The novel platinum-chromium (PtCr) alloy is being used by Boston
Scientific Corporation (Natick, Mass.) to manufacture coronary stents
that are more flexible and conformable than existing stents, and more
visible on x?ray. The result: easier placement by the doctor and more
safety for the patient.
A
coronary stent is a small, expandable mesh tube that is placed in a
narrowed or weakened coronary artery, allowing the passageway to stay
open. Every year coronary stents save thousands of lives by expanding
diseased arteries and allowing blood to flow freely.
A
stent is typically inserted into an opening in the artery near the
patient’s groin, and gently maneuvered through the artery until it
reaches the site where blood flow is restricted. Once in place, a
balloon inside the tubular metal cage is inflated to expand the diameter
of the stent, opening the restricted artery and providing mechanical
support to damaged arterial walls.
For
decades, 316L stainless steel has been used successfully in a variety
of commercially available and medically approved coronary stents. The
trend in new stent designs has been to reduce stent thickness, so that
the stent delivery catheter, with the stent on it, is more flexible.

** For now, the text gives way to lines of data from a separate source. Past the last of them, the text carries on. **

(** ** The process and its surroundings *)

(** What [sys.stdout] or [sys.stderr] is bound to. *)
Inductive Stream : Type :=
| std_stdout                 (* sys.__stdout__ *)
| std_stderr                 (* sys.__stderr__ *)
| devnull                    (* open(os.devnull, "w") *)
| log_stream (file : Path).  (* open(log_file, "a") *)

#[global] Instance Stream_eq_dec : EqDecision Stream.
Proof. solve_decision. Defined.

(** A git repository: its branch table, what [HEAD] points at and the
    commits it holds.  Commits are named by their hexsha. *)
Definition Commit : Type := string.

Inductive Head : Type :=
| OnBranch (b : string)
| Detached (c : Commit).

Record Git : Type := mkGit {
  heads : gmap string Commit;
  HEAD : Head;
  objects : gset Commit
}.

(** Modelled from the spec: [agent.class_types.AgentConfig] is not under
    src/; section 6 lists its recognized fields. *)
Record AgentConfig : Type := mkAgentConfig {
  agent_name : string;
  model_name : string;
  max_iteration : Z;
  run_tests : bool;
  use_lint_info : bool
}.

(** Modelled from the spec: [commit0.harness.constants.RepoInstance] is
    not under src/; the fields read by [run_agent_for_repo] are
    [example["repo"]], [example["base_commit"]] and
    [example["test"]["test_dir"]]. *)
Record RepoInstance : Type := mkRepoInstance {
  repo : string;
  base_commit : Commit;
  test_dir : string
}.

(** The arguments [Coder.create] and [coder.run] receive
    ([agents.py:79-97]). *)
Record CoderCall : Type := mkCoderCall {
  main_model : string;
  fnames : list string;
  auto_lint : bool;
  auto_test : bool;
  lint_cmds : string;
  test_cmd : string;
  input_history_file : Path;
  chat_history_file : Path;
  max_reflection : Z;
  coder_message : string
}.

(** The arguments of one call of [AiderAgents.run]. *)
Record Invocation : Type := mkInvocation {
  inv_message : string;
  inv_test_cmd : string;
  inv_lint_cmd : string;
  inv_fnames : list string;
  inv_log_dir : Path
}.

(** A call of the coder as it happened: its arguments, and what
    [sys.stdout] and [sys.stderr] were bound to while it ran. *)
Record CoderRun : Type := mkCoderRun {
  run_call : CoderCall;
  run_stdout : Stream;
  run_stderr : Stream
}.

(** What the external coder does with a call: it finishes, or it raises. *)
Inductive CoderResult : Type :=
| CoderDone
| CoderFails (e : Exc).

(** File-system writes of the orchestrator. *)
Inductive FsOp : Type :=
| Mkdir (dir : Path)
| Makedirs (dir : string)
| WriteYaml (file : string) (cfg : AgentConfig).

(** A record of the dataset as [run_agent] sees it: any Python value; of
    a dict, the fields; of a field, whether it is a [str]. *)
Inductive Field : Type :=
| FStr (s : string)
| FOther.

Inductive DatasetRecord : Type :=
| ENotDict
| EDict (d : gmap string Field).

(** A task handed to the worker pool: the arguments of
    [run_agent_for_repo]. *)
Record Task : Type := mkTask {
  task_base_dir : string;
  task_config : AgentConfig;
  task_example : DatasetRecord
}.

Record World : Type := mkWorld {
  cwd : string;
  sys_stdout : Stream;
  sys_stderr : Stream;
  repos : gmap string Git;           (* the git repositories, by path *)
  printed : list (Stream * string);  (* every print, with where it went *)
  fs : list FsOp;
  logging_root : option Path;        (* file of logging.basicConfig *)
  httpx_handlers : list Path;
  agent_runs : list Invocation;      (* calls of AiderAgents.run *)
  coder_runs : list CoderRun;        (* calls of the coder, one per attempt *)
  sleeps : list Z;                   (* waits between attempts, in seconds *)
  submitted : list Task              (* pool.apply_async calls *)
}.

Definition set_cwd (d : string) (w : World) : World :=
  mkWorld d (sys_stdout w) (sys_stderr w) (repos w) (printed w) (fs w)
    (logging_root w) (httpx_handlers w) (agent_runs w) (coder_runs w)
    (sleeps w) (submitted w).

Definition set_stdout (s : Stream) (w : World) : World :=
  mkWorld (cwd w) s (sys_stderr w) (repos w) (printed w) (fs w)
    (logging_root w) (httpx_handlers w) (agent_runs w) (coder_runs w)
    (sleeps w) (submitted w).

Definition set_stderr (s : Stream) (w : World) : World :=
  mkWorld (cwd w) (sys_stdout w) s (repos w) (printed w) (fs w)
    (logging_root w) (httpx_handlers w) (agent_runs w) (coder_runs w)
    (sleeps w) (submitted w).

Definition set_repos (r : gmap string Git) (w : World) : World :=
  mkWorld (cwd w) (sys_stdout w) (sys_stderr w) r (printed w) (fs w)
    (logging_root w) (httpx_handlers w) (agent_runs w) (coder_runs w)
    (sleeps w) (submitted w).

(** [print(msg, file=sys.stderr)] *)
Definition print_stderr (msg : string) (w : World) : World :=
  mkWorld (cwd w) (sys_stdout w) (sys_stderr w) (repos w)
    (printed w ++ [(sys_stderr w, msg)]) (fs w)
    (logging_root w) (httpx_handlers w) (agent_runs w) (coder_runs w)
    (sleeps w) (submitted w).

Definition fs_op (op : FsOp) (w : World) : World :=
  mkWorld (cwd w) (sys_stdout w) (sys_stderr w) (repos w) (printed w)
    (fs w ++ [op])
    (logging_root w) (httpx_handlers w) (agent_runs w) (coder_runs w)
    (sleeps w) (submitted w).

(** [logging.basicConfig(filename=f, ...)]: configures the root logger
    unless it is configured already. *)
Definition basicConfig (f : Path) (w : World) : World :=
  mkWorld (cwd w) (sys_stdout w) (sys_stderr w) (repos w) (printed w) (fs w)
    (match logging_root w with Some g => Some g | None => Some f end)
    (httpx_handlers w) (agent_runs w) (coder_runs w)
    (sleeps w) (submitted w).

This allows the stent to be passed through more tortuous arterial paths,
thereby facilitating treatment to obstructions that were previously
untreatable by minimally invasive procedures.
But
there was a catch. As the thickness of stent walls decreased,
traditional 316L stainless steel became more difficult to see on x-ray.

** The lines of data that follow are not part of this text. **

(** * The data cleaner of the board agent (src/lib/dataCleaner.js)

    A shallow embedding of the module: [cleanBoardData] with [cleanValue],
    [normalizeDate] and [normalizeNumber], and [dataToContext] with [findCol],
    [groupBy], [sumField], [formatNum] and its three summary builders,
    followed by the properties the specification states about them, and by
    further properties of these functions.  The client that fetches the
    snapshots the cleaner is given ([fetchBoardData] of src/lib/monday.js)
    is embedded in the module [Monday].

    Conventions of the embedding.
    - A JavaScript string is a [string] holding its UTF-8 bytes.  Every
      pattern the source looks for (digits, separators, the keywords, the
      underscore) is ASCII, and the few non-ASCII characters that matter
      (the rupee sign, Unicode white space, the two letters whose lower case
      is ASCII) are recognised by their byte sequences.
    - A JavaScript number is an IEEE 754 binary64 value, [spec_float] with
      precision 53 and maximal exponent 1024; counters that only ever hold
      array lengths are [nat].
    - A plain object used as a dictionary is an ordered property list
      ([JsObject.t]) of its own properties.  The members every such object
      inherits from [Object.prototype] ([constructor], [toString],
      [__proto__], ...) are modelled where [dataToContext] and its helpers
      read a property: [groupBy] throws when a grouping value is the name of
      one, and a row that lacks a column of such a name shows the text of
      the member, which depends on the engine and is a parameter.
      [cleanBoardData] is embedded for boards whose column ids, field ids
      and titles are none of those names.
    - A call that raises a [TypeError] returns [Thrown].
    - [String.prototype.localeCompare], which depends on the locale of the
      engine, is a parameter of [dataToContext]. *)

From Stdlib Require Import String Ascii List ZArith NArith Lia Bool Arith.
From Stdlib Require Import DecimalString DecimalPos.
From Stdlib Require Import Floats.SpecFloat.
From Stdlib Require Import Sorting.Permutation Sorting.Sorted.
Import ListNotations.

(** ** Strings *)

Module JsString.

Definition code (c : ascii) : N := N_of_ascii c.

Definition isDigit (c : ascii) : bool :=
  ((48 <=? code c) && (code c <=? 57))%N.

Definition str1 (n : N) : string := String (ascii_of_N n) EmptyString.

(** The double quote, as a one-character string. *)
Definition dquote : string := str1 34.

(** [wsWidth s]: the number of bytes of the white-space or line-terminator
    character [s] starts with, 0 when it starts with none.  The characters
    are those of [String.prototype.trim], of the class [\s] and of
    [parseFloat]: TAB, LF, VT, FF, CR, SP, U+00A0, U+1680, U+2000..U+200A,
    U+2028, U+2029, U+202F, U+205F, U+3000 and U+FEFF. *)
Definition wsWidth (s : string) : nat :=
  match s with
  | EmptyString => 0
  | String a r =>
    let a := code a in
    if ((a =? 9) || (a =? 10) || (a =? 11) || (a =? 12) || (a =? 13)
        || (a =? 32))%N then 1
    else
      match r with
      | EmptyString => 0
      | String b r' =>
        let b := code b in
        if ((a =? 194) && (b =? 160))%N then 2
        else
          match r' with
          | EmptyString => 0
          | String c _ =>
            let c := code c in
            if ((a =? 225) && (b =? 154) && (c =? 128))%N then 3
            else if ((a =? 226) && (b =? 128)
                     && (((128 <=? c) && (c <=? 138)) || (c =? 168)
                         || (c =? 169) || (c =? 175)))%N then 3
            else if ((a =? 226) && (b =? 129) && (c =? 159))%N then 3
            else if ((a =? 227) && (b =? 128) && (c =? 128))%N then 3
            else if ((a =? 239) && (b =? 187) && (c =? 191))%N then 3
            else 0
          end
      end
  end.

(** [trimStart_go skip s]: [skip] bytes of [s] still belong to a white-space
    character that is being dropped. *)
Fixpoint trimStart_go (skip : nat) (s : string) : string :=
  match s with
  | EmptyString => EmptyString
  | String _ r =>
    match skip with
    | S k => trimStart_go k r
    | O =>
      match wsWidth s with
      | O => s
      | S k => trimStart_go k r
      end
    end
  end.

Definition trimStart (s : string) : string := trimStart_go 0 s.

Fixpoint trimEnd_go (skip : nat) (s : string) : string :=
  match s with
  | EmptyString => EmptyString
  | String c r =>
    match skip with
    | S k =>
      match trimEnd_go k r with
      | EmptyString => EmptyString
      | t => String c t
      end
    | O =>
      match wsWidth s with
      | O => String c (trimEnd_go 0 r)
      | S k =>
        match trimEnd_go k r with
        | EmptyString => EmptyString
        | t => String c t
        end
      end
    end
  end.

Definition trimEnd (s : string) : string := trimEnd_go 0 s.

(** [String.prototype.trim]. *)
Definition trim (s : string) : string := trimEnd (trimStart s).

(** [dropMatching width skip s] removes from [s] every character that
    [width] recognises: [s.replace(/[...]/g, '')] for a character class. *)
Fixpoint dropMatching (width : string -> nat) (skip : nat) (s : string)
  : string :=
  match s with
  | EmptyString => EmptyString
  | String c r =>
    match skip with
    | S k => dropMatching width k r
    | O =>
      match width s with
      | O => String c (dropMatching width 0 r)
      | S k => dropMatching width k r
      end
    end
  end.

(** [String.prototype.toLowerCase], exact on every ASCII byte of its
    result: the letters A-Z, the Kelvin sign U+212A (lower case [k]) and
    U+0130 (lower case [i] followed by U+0307) are the only characters whose
    lower case contains an ASCII letter.  Other non-ASCII characters are
    left as they are; the callers only search the result for ASCII
    keywords. *)
Fixpoint toLowerCase (s : string) : string :=
  match s with
  | EmptyString => EmptyString
  | String a r =>
    let n := code a in
    if ((65 <=? n) && (n <=? 90))%N
    then String (ascii_of_N (n + 32)) (toLowerCase r)
    else
      match r with
      | String b r' =>
        if ((n =? 196) && (code b =? 176))%N
        then String (ascii_of_N 105)
               (String (ascii_of_N 204)
                  (String (ascii_of_N 135) (toLowerCase r')))
        else
          match r' with
          | String c r'' =>
            if ((n =? 226) && (code b =? 132) && (code c =? 170))%N
            then String (ascii_of_N 107) (toLowerCase r'')
            else String a (toLowerCase r)
          | EmptyString => String a (toLowerCase r)
          end
      | EmptyString => String a EmptyString
      end
  end.

(** [s.startsWith(p)]. *)
Definition startsWith (s p : string) : bool := String.prefix p s.

(** [s.includes(p)]. *)
Fixpoint includes (s p : string) : bool :=
  String.prefix p s
  || match s with
     | EmptyString => false
     | String _ r => includes r p
     end.

Fixpoint repeatStr (fill : string) (n : nat) : string :=
  match n with
  | O => EmptyString
  | S k => append fill (repeatStr fill k)
  end.

(** [s.padStart(n, c)] for a one-character filler [c]. *)
Definition padStart (s : string) (n : nat) (fill : string) : string :=
  append (repeatStr fill (n - String.length s)) s.

(** [s.substring(0, n)]. *)
Definition substring0 (s : string) (n : nat) : string :=
  String.substring 0 n s.

(** The longest prefix of decimal digits, and what follows it. *)
Fixpoint spanDigits (s : string) : string * string :=
  match s with
  | EmptyString => (EmptyString, EmptyString)
  | String c r =>
    if isDigit c
    then let '(d, rest) := spanDigits r in (String c d, rest)
    else (EmptyString, s)
  end.

Fixpoint digitsValue_go (acc : Z) (s : string) : Z :=
  match s with
  | EmptyString => acc
  | String c r => digitsValue_go (10 * acc + (Z.of_N (code c) - 48)) r
  end.

(** The number a string of decimal digits denotes. *)
Definition digitsValue (s : string) : Z := digitsValue_go 0 s.

(** Decimal numeral of a natural number, as [String(n)] prints it. *)
Definition showN (n : N) : string := NilEmpty.string_of_uint (N.to_uint n).
Definition showNat (n : nat) : string := showN (N.of_nat n).

(** [parts.join(sep)]. *)
Fixpoint join (sep : string) (parts : list string) : string :=
  match parts with
  | [] => EmptyString
  | [p] => p
  | p :: rest => append p (append sep (join sep rest))
  end.

End JsString.

(** ** Numbers *)

Module JsNumber.
Import JsString.
Local Open Scope Z_scope.

(** binary64 *)
Definition prec : Z := 53.
Definition emax : Z := 1024.

Definition number : Type := spec_float.

Definition NaN : number := S754_nan.
Definition zero : number := S754_zero false.

Definition isNaN (x : number) : bool :=
  match x with
  | S754_nan => true
  | _ => false
  end.

(** The number an integer literal or an array length denotes. *)
Definition ofZ (z : Z) : number := binary_normalize prec emax z 0 false.
Definition ofNat (n : nat) : number := ofZ (Z.of_nat n).

Definition add : number -> number -> number := SFadd prec emax.
Definition sub : number -> number -> number := SFsub prec emax.
Definition mul : number -> number -> number := SFmul prec emax.
Definition div : number -> number -> number := SFdiv prec emax.

(** [x || 0] for a number [x]: NaN, +0 and -0 are falsy. *)
Definition orZero (x : number) : number :=
  match x with
  | S754_nan | S754_zero _ => zero
  | _ => x
  end.

(** [x > 0]; false of NaN. *)
Definition isPositive (x : number) : bool :=
  match x with
  | S754_finite false _ _ | S754_infinity false => true
  | _ => false
  end.

Definition sameNumber (x y : number) : bool :=
  match x, y with
  | S754_zero a, S754_zero b => Bool.eqb a b
  | S754_infinity a, S754_infinity b => Bool.eqb a b
  | S754_nan, S754_nan => true
  | S754_finite a m e, S754_finite b m' e' =>
    Bool.eqb a b && Pos.eqb m m' && Z.eqb e e'
  | _, _ => false
  end.

(** [m * 10 ^ e10], rounded to the nearest binary64 (ties to even). *)
Definition ofDecimal (m : positive) (e10 : Z) : number :=
  if 0 <=? e10
  then binary_normalize prec emax (Zpos m * 10 ^ e10) 0 false
  else SFdiv prec emax (S754_finite false m 0)
                       (S754_finite false (Z.to_pos (10 ^ (- e10))) 0).

(** The value [m * 2 ^ e] of a finite number as a fraction. *)
Definition fraction (m : positive) (e : Z) : Z * Z :=
  if 0 <=? e then (Zpos m * 2 ^ e, 1) else (Zpos m, 2 ^ (- e)).

(** *** parseFloat *)

Definition signOf (s : string) : bool * string :=
  match s with
  | String c r =>
    if (code c =? 45)%N then (true, r)
    else if (code c =? 43)%N then (false, r)
    else (false, s)
  | EmptyString => (false, s)
  end.

(** The exponent part [e[+-]digits], when there is a well-formed one. *)
Definition exponentOf (s : string) : Z :=
  match s with
  | String c r =>
    if ((code c =? 101) || (code c =? 69))%N
    then
      let '(neg, r') := signOf r in
      let '(ds, _) := spanDigits r' in
      match ds with
      | EmptyString => 0
      | _ => if neg then - digitsValue ds else digitsValue ds
      end
    else 0
  | EmptyString => 0
  end.

(** [parseFloat(input)]: leading white space is skipped, the longest
    prefix that is a decimal literal is read, what follows is ignored;
    [NaN] when no prefix is one. *)
Definition parseFloat (input : string) : number :=
  let '(neg, s) := signOf (trimStart input) in
  if String.prefix "Infinity" s then S754_infinity neg
  else
    let '(ip, s1) := spanDigits s in
    let '(fp, s2) :=
      match s1 with
      | String c r =>
        if (code c =? 46)%N then spanDigits r else (EmptyString, s1)
      | EmptyString => (EmptyString, s1)
      end in
    match append ip fp with
    | EmptyString => NaN
    | ds =>
      match digitsValue ds with
      | Zpos m =>
        let x := ofDecimal m (exponentOf s2 - Z.of_nat (String.length fp)) in
        if neg then SFopp x else x
      | _ => S754_zero neg
      end
    end.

This made it difficult for the doctor, who must place the stent in
precisely the right location in the artery, to see what he or she was
doing—especially when the doctor needed to insert multiple stents next
to each other in a single, extended location, or go back to further
expand or adjust the position of a stent after implantation.
Enter
NETL. More than 10 years ago, scientists at Boston Scientific called
their colleagues at NETL wanting to know if the laboratory could help
with research to improve coronary stents. Boston Scientific recognized
NETL’s metallurgy capabilities and offered to fund the entire research
project. Over the next decade, NETL and Boston Scientific worked
together to design the PtCr alloy and develop the process methodology to
produce the alloy for use as stent material.
The
PtCr alloy solves many of the past problems surrounding traditional
stents. The addition of platinum gives a stent physical properties that
allow it to be both thin and visible on x-ray. Its flexibility allows
easier movement through arterial bends without causing damage. The
addition of high-melting platinum also gives the stent a higher
corrosion resistance, which optimizes the stent’s long term stability
within the body. The alloy’s increased strength also decreases recoil,
which reduces the likelihood of constriction after deployment.
Following
a series of trials—melting, casting, fabricating, and characterizing
the properties of different alloys—and after many clinical trials,
Boston Scientific’s PROMUS ELEMENT and ION stents, made from the
novel PtCr alloy, were ready to market. Since introduction of the
improved coronary stents in January 2010, sales have exceeded $1
billion. The breakthrough was recognized by R&D Magazine, which named the PtCr alloy one of the 100 most technologically significant products to enter the marketplace in the past year.
NETL’s
materials sciences research team has done a wide variety of work in
high-temperature alloy development and processing. NETL’s materials
research includes making more effective armor for the Army, new turbine
alloys to help the Nation’s power systems operate more efficiently, and
now a medical alloy that helps save lives.